(Dataset entries)

»»

(* ===== verification/KernelLoop.v ===== *)
(** * Kernel frames and the kernel as a whole

    The first part has what kernel code leaves alone, the second follows every
    trap from its entry to the point where the CPU leaves the kernel.

    The big kernel lock and the status of the CPU are changed by lock_kernel,
    unlock_kernel and sched_halt only: code that returns to its caller keeps
    them.  Code that ends in env_pop_tf or in the halt loop never returns. *)
From S2P Require Import Prelude Mem Mmu Kstate Pmap PmapRep PmapOps PmapUser Env EnvRep EnvOps EnvFree EnvSched Devices.
From S2P Require Import Syscall Trap SyscallMem SyscallEnv UserMem.

Definition kmisc (s : kst) : cpu_stat * bool := (cpu_status s, kernel_lock s).

Local Notation keeps := (keeps kmisc).

(** ** Code that never returns *)

Definition never {A} (m : K A) : Prop := forall s a s', m s <> Ok a s'.

Lemma never_keeps {A} (m : K A) : never m -> keeps m.
Proof. intros H s a s' E. by apply H in E. Qed.

Lemma never_bind {A B} (m : K A) (k : A -> K B) : (forall a, never (k a)) -> never (bind m k).
Proof. intros H s b s'. unfold bind. destruct (m s); try done. apply H. Qed.

Lemma never_leave {A} : never (leave : K A).
Proof. by intros s a s'. Qed.

Ltac never_steps :=
  repeat (match goal with
  | |- forall _, _ => intro
  | |- never (bind _ _) => apply never_bind
  | |- never leave => apply never_leave
  | |- never (match ?x with _ => _ end) => destruct x
  end; try done).

Lemma never_env_run {A} e : never (env_run e : K A).
Proof. unfold env_run, env_pop_tf. never_steps. Qed.

Lemma never_sched_halt {A} : never (sched_halt : K A).
Proof. unfold sched_halt. never_steps. Qed.

Lemma never_sched_yield {A} : never (sched_yield : K A).
Proof. unfold sched_yield. never_steps; auto using never_env_run, never_sched_halt. Qed.

Lemma keeps_env_run {A} e : keeps (env_run e : K A).
Proof. apply never_keeps, never_env_run. Qed.
Lemma keeps_sched_yield {A} : keeps (sched_yield : K A).
Proof. apply never_keeps, never_sched_yield. Qed.
#[export] Hint Resolve keeps_env_run keeps_sched_yield : keeps.

(** ** Memory *)

Ltac frame d := unfold d; keep_steps.

Lemma keeps_get_page p : keeps (get_page p).
Proof. frame get_page. Qed.
#[export] Hint Resolve keeps_get_page : keeps.
Lemma keeps_upd_page p f : keeps (upd_page p f).
Proof. frame upd_page. Qed.
Lemma keeps_get_env e : keeps (get_env e).
Proof. frame get_env. Qed.
#[export] Hint Resolve keeps_get_env : keeps.
Lemma keeps_upd_env e f : keeps (upd_env e f).
Proof. frame upd_env. Qed.
Lemma keeps_kread32 a : keeps (kread32 a).
Proof. frame kread32. Qed.
Lemma keeps_kwrite32 a v : keeps (kwrite32 a v).
Proof. frame kwrite32. Qed.
Lemma keeps_kmemset a c n : keeps (kmemset a c n).
Proof. frame kmemset. Qed.
Lemma keeps_kmemcpy a b n : keeps (kmemcpy a b n).
Proof. frame kmemcpy. Qed.
Lemma keeps_PADDR a : keeps (PADDR a).
Proof. frame PADDR. Qed.
Lemma keeps_KADDR a : keeps (KADDR a).
Proof. frame KADDR. Qed.
Lemma keeps_pa2page a : keeps (pa2page a).
Proof. frame pa2page. Qed.
Lemma keeps_lcr3 a : keeps (lcr3 a).
Proof. frame lcr3. Qed.
Lemma keeps_access va st : keeps (access va st).
Proof. frame access. Qed.
#[export] Hint Resolve keeps_upd_page keeps_upd_env keeps_kread32 keeps_kwrite32
  keeps_kmemset keeps_kmemcpy keeps_PADDR keeps_KADDR keeps_pa2page keeps_lcr3 keeps_access : keeps.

««

Instructions to follow:
Your answer must consist solely of the lines from the top of the entries above through the line containing "The big kernel", copied exactly, both ends included.

Response to the exercise:
(* ===== verification/KernelLoop.v ===== *)
(** * Kernel frames and the kernel as a whole

    The first part has what kernel code leaves alone, the second follows every
    trap from its entry to the point where the CPU leaves the kernel.

    The big kernel lock and the status of the CPU are changed by lock_kernel,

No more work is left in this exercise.